Personal information
- Born: c. 1883 Chattanooga, Tennessee
- Listed height: 5 ft 10 in (1.78 m)
- Listed weight: 178 lb (81 kg)

Career information
- College: Georgia Tech (1904–1906)

Awards and highlights
- All-Southern (1904, 1906); Georgia Tech Athletics Hall of Fame;

= Lob Brown =

American football player

William S. "Lob" or "Lobster" Brown was a college football player.

==Georgia Tech==
Brown was a prominent tackle for the Georgia Tech Golden Tornado of the Georgia Institute of Technology. He came from Chattanooga, Tennessee.
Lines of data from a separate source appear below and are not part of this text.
(** * GitHub Pages MCP server: tool dispatch, validation and handlers

    A shallow embedding of [src/index.ts].  The server receives a tool name
    and raw JSON arguments, validates the arguments with a Zod schema,
    and drives the Octokit client.  The embedding keeps three layers apart:

    - [json] values and the JavaScript notions the handlers rely on
      (truthiness, [||] defaults, property lookup);
    - the Zod combinators the five schemas are built from, with the issue
      paths and messages of Zod 3's default error map;
    - the handlers, written in a small monad that records every upstream
      request in a trace and threads thrown errors, so that "no upstream call"
      is the statement that the trace did not grow. *)

From Stdlib Require Import String Ascii List ZArith Bool Lia.
From Stdlib Require Import DecimalString.
Import ListNotations.
Local Open Scope string_scope.
Local Open Scope list_scope.

Set Implicit Arguments.

(** String concatenation, JavaScript's [+] on strings; [++] stays with lists. *)
Local Infix "+++" := String.append (right associativity, at level 60).

(** ** JSON values as they reach the server *)

(** A decoded JSON value.  A number is kept as an integer: the handlers only
    ever ask of a number whether it is a string (it is not) and whether it is
    falsy (it is when zero).  An object is its list of own properties; a
    property that is absent reads as [undefined], which is [None] below. *)
#[warnings="-register-all"]
Inductive json : Type :=
| JNull
| JBool (b : bool)
| JNum (n : Z)
| JStr (s : string)
| JArr (items : list json)
| JObj (props : list (string * json)).

(** [data[key]] on an object: the first binding of [key], [undefined] if none. *)
Fixpoint lookup (key : string) (props : list (string * json)) : option json :=
  match props with
  | [] => None
  | (k, v) :: rest => if String.eqb k key then Some v else lookup key rest
  end.

(** JavaScript truthiness of a possibly undefined JSON value. *)
Definition truthy (v : option json) : bool :=
  match v with
  | None => false
  | Some JNull => false
  | Some (JBool b) => b
  | Some (JNum n) => negb (Z.eqb n 0)
  | Some (JStr s) => negb (String.eqb s "")
  | Some (JArr _) => true
  | Some (JObj _) => true
  end.

(** [s || d] for an optional string [s]: [d] when [s] is undefined or empty. *)
Definition or_default (s : option string) (d : string) : string :=
  match s with
  | Some x => if String.eqb x "" then d else x
  | None => d
  end.

(** An object literal handed to [JSON.stringify]: properties whose value is
    [undefined] are dropped, the others keep their order. *)
Fixpoint defined_props (fields : list (string * option json))
  : list (string * json) :=
  match fields with
  | [] => []
  | (k, Some v) :: rest => (k, v) :: defined_props rest
  | (_, None) :: rest => defined_props rest
  end.

Definition object_literal (fields : list (string * option json)) : json :=
  JObj (defined_props fields).

(** ** Zod *)

Module Zod.

(** One segment of an issue path: a property name or an array index. *)
Inductive PathElem : Type :=
| Key (k : string)
| Index (i : nat).

Record ZodIssue : Type := mkIssue {
  path : list PathElem;
  message : string
}.

(** The outcome of [schema.parse]: the list of all issues found (what a
    [ZodError] carries), or the typed value. *)
Definition Validation (A : Type) : Type := (list ZodIssue + A)%type.

(** A schema reads the value found at a path; [None] is [undefined]. *)
Definition ZodType (A : Type) : Type :=
  list PathElem -> option json -> Validation A.

Definition vmap {A B} (f : A -> B) (x : Validation A) : Validation B :=
  match x with
  | inl e => inl e
  | inr a => inr (f a)
  end.

(** Both sides are always parsed and their issues kept in order. *)
Definition vap {A B} (f : Validation (A -> B)) (x : Validation A)
  : Validation B :=
  match f, x with
  | inr g, inr a => inr (g a)
  | inl e, inr _ => inl e
  | inr _, inl e => inl e
  | inl e1, inl e2 => inl (e1 ++ e2)
  end.

(** [getParsedType], restricted to what JSON can hold. *)
Definition getParsedType (v : option json) : string :=
  match v with
  | None => "undefined"
  | Some JNull => "null"
  | Some (JBool _) => "boolean"
  | Some (JNum _) => "number"
  | Some (JStr _) => "string"
  | Some (JArr _) => "array"
  | Some (JObj _) => "object"
  end.
(** X10. With rewrite rules that do not raise, [Writer.filters] raises in
    one case only: the writer has no Jinja environment and one of the
    filters has a name; it then raises [AttributeError]. With an
    environment, or when no filter has a name, it returns, whatever the
    arguments of the filters. *)
Theorem filters_raise_without_env_only
    (filters : list (FilterFunc * list FilterArg)) (is_block : bool)
    (w : Writer.t) :
  rules_return (Writer.var_re w) ->
  (Writer.env w = None
   /\ Exists (fun fa : FilterFunc * list FilterArg =>
                Writer.get_filter_name (fst fa) <> None) filters ->
   exists w',
     Writer.filters node_Variable filters is_block w
     = Writer.Raise AttributeError w')
  /\ (Writer.env w <> None
      \/ Forall (fun fa : FilterFunc * list FilterArg =>
                   Writer.get_filter_name (fst fa) = None) filters ->
      exists w',
        Writer.filters node_Variable filters is_block w = Writer.Ok tt w').
Proof.
  intros Hr. split.
  - intros [Hw H]. apply filters_from_without_env; assumption.
  - intros [Hw | H].
    + destruct (safe_filters filters is_block w Hw Hr) as ([] & w' & E & _).
      exists w'. exact E.
    + apply filters_from_unnamed. exact H.
Qed.

Lemma rules_return_nil : rules_return [].
Proof. intros var. discriminate. Qed.

Lemma filters_raise_without_env_only_witness :
  rules_return (Writer.var_re Writer.default)
  /\ (exists w',
        Writer.filters node_Variable
          [({| _filter_name := None |}, []); (named_filter "upper", [])] false
          Writer.default
        = Writer.Raise AttributeError w')
  /\ (exists w',
        Writer.filters node_Variable
          [(named_filter "upper", [ArgConst (PyInt 3); ArgVar (name_variable "x")])]
          false
          (writer_with [] {| Jinja.filters := ∅; Jinja.globals := ∅ |})
        = Writer.Ok tt w').
Proof.
  split; [exact rules_return_nil|]. split.
  - apply (proj1 (filters_raise_without_env_only
                    [({| _filter_name := None |}, []); (named_filter "upper", [])]
                    false Writer.default rules_return_nil)).
    split; [reflexivity|]. apply Exists_cons_tl, Exists_cons_hd. discriminate.
  - apply (proj2 (filters_raise_without_env_only
                    [(named_filter "upper",
                      [ArgConst (PyInt 3); ArgVar (name_variable "x")])]
                    false
                    (writer_with [] {| Jinja.filters := ∅; Jinja.globals := ∅ |})
                    rules_return_nil)).
    left. discriminate.
Defined.

(** The two writers on the same filters. *)
Example filters_with_arguments :
  Writer.stream
    (Writer.state_of
       (Writer.filters node_Variable
          [(named_filter "default", [ArgConst (PyStr "none")]);
           (named_filter "add", [ArgVar (name_variable "n")])]
          false
          (writer_with [] {| Jinja.filters := ∅; Jinja.globals := ∅ |})))
  = "|default('none')|add(n)"%string.
Proof. vm_compute. reflexivity. Qed.

(** A rule whose substitution raises, as a replacement that names a group
    the pattern does not have: the argument that is a variable makes
    [filters] raise, the name of the filter being written already. *)
Example filters_with_a_raising_rule :
  let reg := {| search := fun _ => true; sub := fun _ _ => None |} in
  Writer.filters node_Variable
    [(named_filter "add", [ArgVar (name_variable "n")])] false
    (writer_with [(reg, "\1"%string, None)]
       {| Jinja.filters := ∅; Jinja.globals := ∅ |})
  = Writer.Raise ReError
      (Writer.set_error_stream ["Filter add probably doesn't exist in Jinja"%string]
         (Writer.set_stream "|add("
            (writer_with [(reg, "\1"%string, None)]
               {| Jinja.filters := ∅; Jinja.globals := ∅ |}))).
Proof. vm_compute. reflexivity. Qed.

(** *** The exceptions of a translation block *)

Lemma raises_only_always_returns {A} (E : exn -> Prop) (m : Writer.M A) :
  always_returns m -> raises_only E m.
Proof.
  intros H w e w' Hm. destruct (H w) as (a & w1 & E1 & _). congruence.
Qed.

Lemma raises_only_raise {A} (E : exn -> Prop) (e : exn) :
  E e -> raises_only E (@Writer.raise A e).
Proof. intros He w e' w' H. injection H as <- _. exact He. Qed.

Lemma raises_only_bind_returns {A B} (E : exn -> Prop) (Q : A -> Prop)
    (m : Writer.M A) (f : A -> Writer.M B) :
  raises_only E m -> returns Q m -> (forall a, Q a -> raises_only E (f a)) ->
  raises_only E (Writer.bind m f).
Proof.
  intros Hm HQ Hf w e w'. unfold Writer.bind.
  destruct (m w) as [a w1 | e1 w1] eqn:E1.
  - apply (Hf a (HQ _ _ _ E1)).
  - intros H. injection H as <- _. apply (Hm _ _ _ E1).
Qed.

Lemma raises_only_bind {A B} (E : exn -> Prop)
    (m : Writer.M A) (f : A -> Writer.M B) :
  raises_only E m -> (forall a, raises_only E (f a)) ->
  raises_only E (Writer.bind m f).
Proof.
  intros Hm Hf.
  apply (raises_only_bind_returns E (fun _ => True)); auto.
  intros w a w' _. exact I.
Qed.

Lemma raises_only_when (E : exn -> Prop) (c : bool) (m : Writer.M unit) :
  raises_only E m -> raises_only E (Writer.when c m).
Proof.
  intros H. destruct c; [exact H|].
  apply raises_only_always_returns, always_returns_ret.
Qed.

Lemma raises_only_for_enumerate_from {A} (E : exn -> Prop)
    (f : nat -> A -> Writer.M unit) (l : list A) :
  (forall idx x, raises_only E (f idx x)) ->
  forall idx, raises_only E (Writer.for_enumerate_from f idx l).
Proof.
  intros Hf. induction l as [|x l IH]; intros idx; simpl.
  - apply raises_only_always_returns, always_returns_ret.
  - apply raises_only_bind; [apply Hf | intros _; apply IH].
Qed.

Lemma returns_ret {A} (Q : A -> Prop) (a : A) : Q a -> returns Q (Writer.ret a).
Proof. intros H w a' w' E. injection E as <- _. exact H. Qed.

Lemma returns_bind {A B} (Q : B -> Prop) (m : Writer.M A) (f : A -> Writer.M B) :
  (forall a, returns Q (f a)) -> returns Q (Writer.bind m f).
Proof.
  intros Hf w b w'. unfold Writer.bind.
  destruct (m w) as [a w1 | e1 w1]; [apply Hf | discriminate].
Qed.

Lemma raises_only_for_fold {A S} (E : exn -> Prop) (Q : S -> Prop)
    (f : S -> A -> Writer.M S) (l : list A) :
  (forall st x, Q st -> raises_only E (f st x)) ->
  (forall st x, Q st -> returns Q (f st x)) ->
  forall st, Q st -> raises_only E (for_fold f st l) /\ returns Q (for_fold f st l).
Proof.
  intros HE HQ. induction l as [|x l IH]; intros st Hst; simpl.
  - split; [apply raises_only_always_returns, always_returns_ret
           | apply returns_ret, Hst].
  - split.
    + apply (raises_only_bind_returns E Q); [apply HE, Hst | apply HQ, Hst|].
      intros st' Hst'. apply IH, Hst'.
    + intros w b w'. unfold Writer.bind.
      destruct (f st x w) as [st' w1 | e1 w1] eqn:E1; [|discriminate].
      apply (proj2 (IH st' (HQ _ _ Hst _ _ _ E1))).
Qed.

(** The methods that write a delimiter return. *)
Ltac returns_step :=
  first
    [ apply always_returns_bind; [|intros ?]
    | apply always_returns_attr | apply always_returns_ret
    | apply always_returns_write | apply always_returns_warn
    | apply always_returns_when
    | match goal with |- always_returns (if ?c then _ else _) => destruct c end ].

Lemma always_returns_start_block : always_returns Writer.start_block.
Proof. unfold Writer.start_block, Writer._post_open. repeat returns_step. Qed.

Lemma always_returns_end_block : always_returns Writer.end_block.
Proof. unfold Writer.end_block, Writer._pre_close. repeat returns_step. Qed.

Lemma always_returns_tag name : always_returns (Writer.tag name).
Proof.
  unfold Writer.tag.
  apply always_returns_bind; [apply always_returns_start_block|intros _].
  apply always_returns_bind; [apply always_returns_write|intros _].
  apply always_returns_end_block.
Qed.

Lemma always_returns_print_expr expr : always_returns (Writer.print_expr expr).
Proof.
  unfold Writer.print_expr, Writer.start_variable, Writer.end_variable,
    Writer._post_open, Writer._pre_close.
  repeat returns_step.
Qed.

(** A name is translated, or the substitution of a rule raises. *)
Lemma raises_only_translate_variable_name (E : exn -> Prop) var :
  E ReError -> raises_only E (Writer.translate_variable_name var).
Proof.
  intros HE w e w'. unfold Writer.translate_variable_name, Writer.bind,
    Writer.in_loop, Writer.attr.
  match goal with
  | |- context [Writer.translate_rules ?r ?v] =>
      destruct (Writer.translate_rules r v)
  end.
  - discriminate.
  - intros H. injection H as <- _. exact HE.
Qed.

Lemma raises_only_node_Variable (E : exn -> Prop) v :
  E ReError -> raises_only E (node_Variable v).
Proof.
  intros HE. rewrite node_Variable_eq. unfold variable.
  apply raises_only_bind; [|intros _; apply raises_only_bind; [|intros _]].
  - apply raises_only_always_returns, always_returns_when.
    apply always_returns_bind; [apply always_returns_warn|intros _].
    apply always_returns_write.
  - destruct (Var.literal v).
    + apply raises_only_always_returns, always_returns_literal.
    + unfold Writer.variable. apply raises_only_bind.
      * apply raises_only_translate_variable_name, HE.
      * intros name. apply raises_only_always_returns, always_returns_write.
  - apply raises_only_always_returns, always_returns_when, always_returns_write.
Qed.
He was elected to the Georgia Tech Athletics Hall of Fame in 1966. In 1915 John Heisman selected him one of the 30 greatest Southern football players.

===1904===
Brown was selected All-Southern in 1904. Some publications claim he was Tech's first All-Southern player; others list Jesse Thrash.

===1906===
He also kicked, responsible for the win over Davidson by a 40-yard field goal. Brown also helped Tech to its first defeat over Auburn in 1906. He was captain-elect of 1907.

=== 1909 ===
Brown played for Texas A&M with Frank Shipp.